Au bout de quelque temps, satisfait de sa cueillette, Chile comprit qu’il devait s’arrêter. Le Peuple Secret laissait toujours à la plante de quoi survivre et même se reproduire. Il ferma sa besace et allait repartir, lorsqu’il effleura par hasard un tubercule de grande taille qui semblait l’attendre. Il hésita… Un tel spécimen pourrait nourrir un petit durant une journée entière, peut-être deux… Il n’ouvrirait pas la besace, mais le glisserait sous sa chemise. Il le nettoya, coupa le rhizome et…
Un coup d’une violence inouïe lui entailla l’épaule. Chile se retint de crier, s’aplatit sur le sol et battit en retraite. Mais les coups se succédèrent, sur son crâne, ses bras, son torse… La terre protectrice se transformait en ennemi. Elle s’effritait, l’aveuglait, rentrait dans ses narines et sa bouche, bloquait son unique voie de sortie. Des mains le saisirent et le hissèrent à la surface. Ébloui par une luminosité stridente, il ferma les yeux. Des cris retentirent :
« Je vous l’ai dit, vous ne m’avez pas écouté, vous ne m’écoutez jamais… J’ai vu les feuilles trembler et le sang tacher la pelle…

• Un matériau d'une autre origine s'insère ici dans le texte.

(** A varint that is cut short is one of the two end-of-file errors. *)
Lemma put_loop_prefix fuel : forall v x s n k,
  (k < length (put_loop fuel v))%nat -> (fuel < n)%nat ->
  ReadUvarint_loop n (take k (put_loop fuel v)) x s = Err (if bool_decide (s + 7 * Z.of_nat k = 0) then EOF else ErrUnexpectedEOF)
  \/ s < 0.
Proof.
  induction fuel as [|fuel IH]; intros v x s n k Hk Hn; (destruct n as [|n]; [lia|]).
  - cbn [put_loop length] in *. assert (k = 0)%nat as -> by lia. left. cbn. by rewrite Z.add_0_r.
  - cbn [put_loop] in *. case_bool_decide as Hv; cbn [length] in Hk.
    + destruct k as [|k]; [left; cbn; by rewrite Z.add_0_r|]. cbn [take ReadUvarint_loop].
      destruct (cont_byte v) as [E1 _]. rewrite E1.
      rewrite bool_decide_eq_false_2 by (pose proof (Z.mod_pos_bound v 128); lia).
      match goal with |- ReadUvarint_loop _ _ ?x' _ = _ \/ _ =>
        destruct (IH (Z.shiftr v 7) x' (s + 7) n k) as [->|Hneg]; [lia|lia| |right; lia] end.
      left. by replace (s + 7 + 7 * Z.of_nat k) with (s + 7 * Z.of_nat (S k)) by lia.
    + cbn in Hk. assert (k = 0)%nat as -> by lia. left. cbn. by rewrite Z.add_0_r.
Qed.

Definition is_eof (e : log_error) : Prop := e = EOF \/ e = ErrUnexpectedEOF \/ e = errTruncate.

Lemma ReadUvarint_prefix x k : (k < length (PutUvarint x))%nat ->
  exists e, ReadUvarint (take k (PutUvarint x)) = Err e /\ is_eof e.
Proof.
  intros Hk. unfold ReadUvarint, PutUvarint in *.
  destruct (put_loop_prefix 9 x 0 0 10 k Hk ltac:(lia)) as [->|]; [|lia].
  eexists. split; [done|]. unfold is_eof. case_bool_decide; auto.
Qed.
Lemma latest_step_ok file key kr t made ks now1 now2 now3 iv k kr' dk : kstate_ok (mkKs file key (Some kr) t made) ks ->
  t <= now1 <= now2 -> now2 <= now3 < 2 ^ 63 -> len iv = 16 -> length k = length key -> nextKeyID kr < MaxUint64 -> is_Some (kr_fp kr) ->
  LatestDataKey now1 now2 now3 iv k kr = (kr', Ok dk) ->
  exists ks', kstate_ok (mkKs (kr_fp kr') key (Some kr') now3 (if bool_decide (nextKeyID kr' = nextKeyID kr) then made else made ++ option_list dk)) ks'.
Proof using BlockCipherLaws0 DataKeyCodecLaws0.
  intros [Hkey Hmade Hok Hnd Hfile Hopen Hmono [Ht Htime]] H1 H3 Hiv Hk Hn Hfp E. cbn [ks_key ks_made ks_file ks_open ks_now] in *.
  destruct (Hopen kr eq_refl) as (Hh & Ekey & Em & Hf). specialize (Hf Hfp).
  assert (0 <= nextKeyID kr) as H0.
  { destruct Hh as [_ [_ [->|(x & Hx & <-)]] _]; [done|]. rewrite Forall_forall in Hok. destruct (Hok x Hx) as (? & _). lia. }
  pose proof (LatestDataKey_ok now1 now2 now3 iv k kr ks Hh) as H. rewrite Ekey, E in H.
  destruct (H Hkey (or_introl Hfp) Hn H0 Hiv Hk ltac:(lia)) as [(-> & _)|(Hkne & Hpk & d & Ed & Hd & Ek & En & El & Eo & Ef)].
  - rewrite bool_decide_eq_true_2 by done. exists ks. split; cbn; try done.
    + by rewrite Hf.
    + intros kr0 [= <-]. by split_and!.
    + split; [lia|]. eapply Forall_impl; [exact Htime|]. cbn. intros x Hx. lia.
  - rewrite bool_decide_eq_false_2 by lia. injection Ed as ->. cbn [option_list]. rewrite <- Hd in Hpk.
    assert (k_KeyId d = nextKeyID kr + 1 /\ k_CreatedAt d = now3 / 10 ^ 9) as [Eid Ec] by (by rewrite Hd).
    assert (forall x, x ∈ ks -> k_KeyId x <> k_KeyId d) as Hnew.
    { intros x Hx. destruct Hh as [_ [Hmax _] _]. specialize (Hmax x Hx). lia. }
    assert (lastCreated kr <= k_CreatedAt d) as Hlast.
    { rewrite Ec. destruct Hh as [_ _ [_ [->|(x & Hx & <-)]]]; [apply Z.div_pos; lia|]. rewrite Forall_forall in Htime. specialize (Htime x Hx).
      apply Z.div_le_lower_bound; lia. }
    rewrite Em in Ef. destruct Ef as (f & b & Efp & Eb & Efp'). rewrite Efp in Hf. subst file. exists (ks ++ [d]). split; cbn [ks_key ks_made ks_file ks_open ks_now].
    + done.
    + by rewrite Hmade.
    + apply Forall_app. split; [done|]. by constructor.
    + rewrite fmap_app. apply NoDup_app. split_and!; [done| |apply NoDup_singleton]. intros i (x & -> & Hx)%list_elem_of_fmap Hi%list_elem_of_singleton.
      by apply (Hnew x).
    + rewrite Efp'. destruct Hfile as (iv0 & e & b0 & -> & Hiv0 & Hl & Ee & Eb0). exists iv0, e, (b0 ++ b). rewrite <- !app_assoc. split_and!; try done.
      rewrite Ekey in Eb. by apply store_keys_app.
    + intros kr0 [= <-]. rewrite Eo. split_and!; try done. destruct (holds_add kr ks d Hh Hpk Hnew) as [A1 A2 A3]. split.
      * by rewrite Ek.
      * rewrite En, <- Eid. cbn in A2. by rewrite bool_decide_eq_true_2 in A2 by lia.
      * rewrite El, <- Ec. cbn in A3. destruct (bool_decide_reflect (lastCreated kr < k_CreatedAt d)); [done|].
        by replace (k_CreatedAt d) with (lastCreated kr) by lia.
    + intros x x' [Hx|Hx%list_elem_of_singleton]%elem_of_app [Hx'|Hx'%list_elem_of_singleton]%elem_of_app Hle; [by apply Hmono|..]; subst.
      * etrans; [|exact Hlast]. destruct Hh as [_ _ [Hm _]]. by apply Hm.
      * destruct Hh as [_ [Hm _] _]. specialize (Hm x' Hx'). lia.
      * done.
    + split; [lia|]. apply Forall_app. split; [eapply Forall_impl; [exact Htime|]; cbn; intros x Hx; lia|].
      constructor; [|done]. rewrite Ec. rewrite Z.mul_comm. apply Z.mul_div_le. lia.
Qed.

— Amenez la corde, nous allons le pendre… là à cet arbre… »
Ils l’entraînèrent jusqu’à… un arbre. Il en avait déjà vu sur des peintures rupestres et savait utiliser leurs racines, mais jamais il n’aurait imaginé qu’ils pouvaient atteindre une telle hauteur.
« Qu’il est laid ! Il pue trop…
— Cette peau blafarde, ces yeux rouges et ces ongles comme les griffes d’un animal… »
À leurs cris se mêlèrent des éclats de rire grossiers. Les yeux remplis de larmes, Chile parvint à apercevoir ses agresseurs. Un homme avec une excroissance qui poussait sur son crâne, si grosse, qu’elle s’appuyait sur son épaule et l’obligeait à pencher la tête, un individu à la mâchoire inférieure atrophiée, un autre couvert d’une toison drue, une femme avec une oreille au milieu du front… Il ferma les yeux. Leurs hurlements transperçaient ses tympans.
« Ce voleur… on va lui donner une leçon… »
Il sentit la rudesse de la corde autour de son cou. Il aurait voulu leur dire qu’ils se trompaient. Que le Peuple Secret n’avait jamais volé, qu’il avait conservé les tubercules depuis des générations et les avait disséminé alors que les Disgraciés avaient oublié depuis longtemps l’art sacré du Jardinage.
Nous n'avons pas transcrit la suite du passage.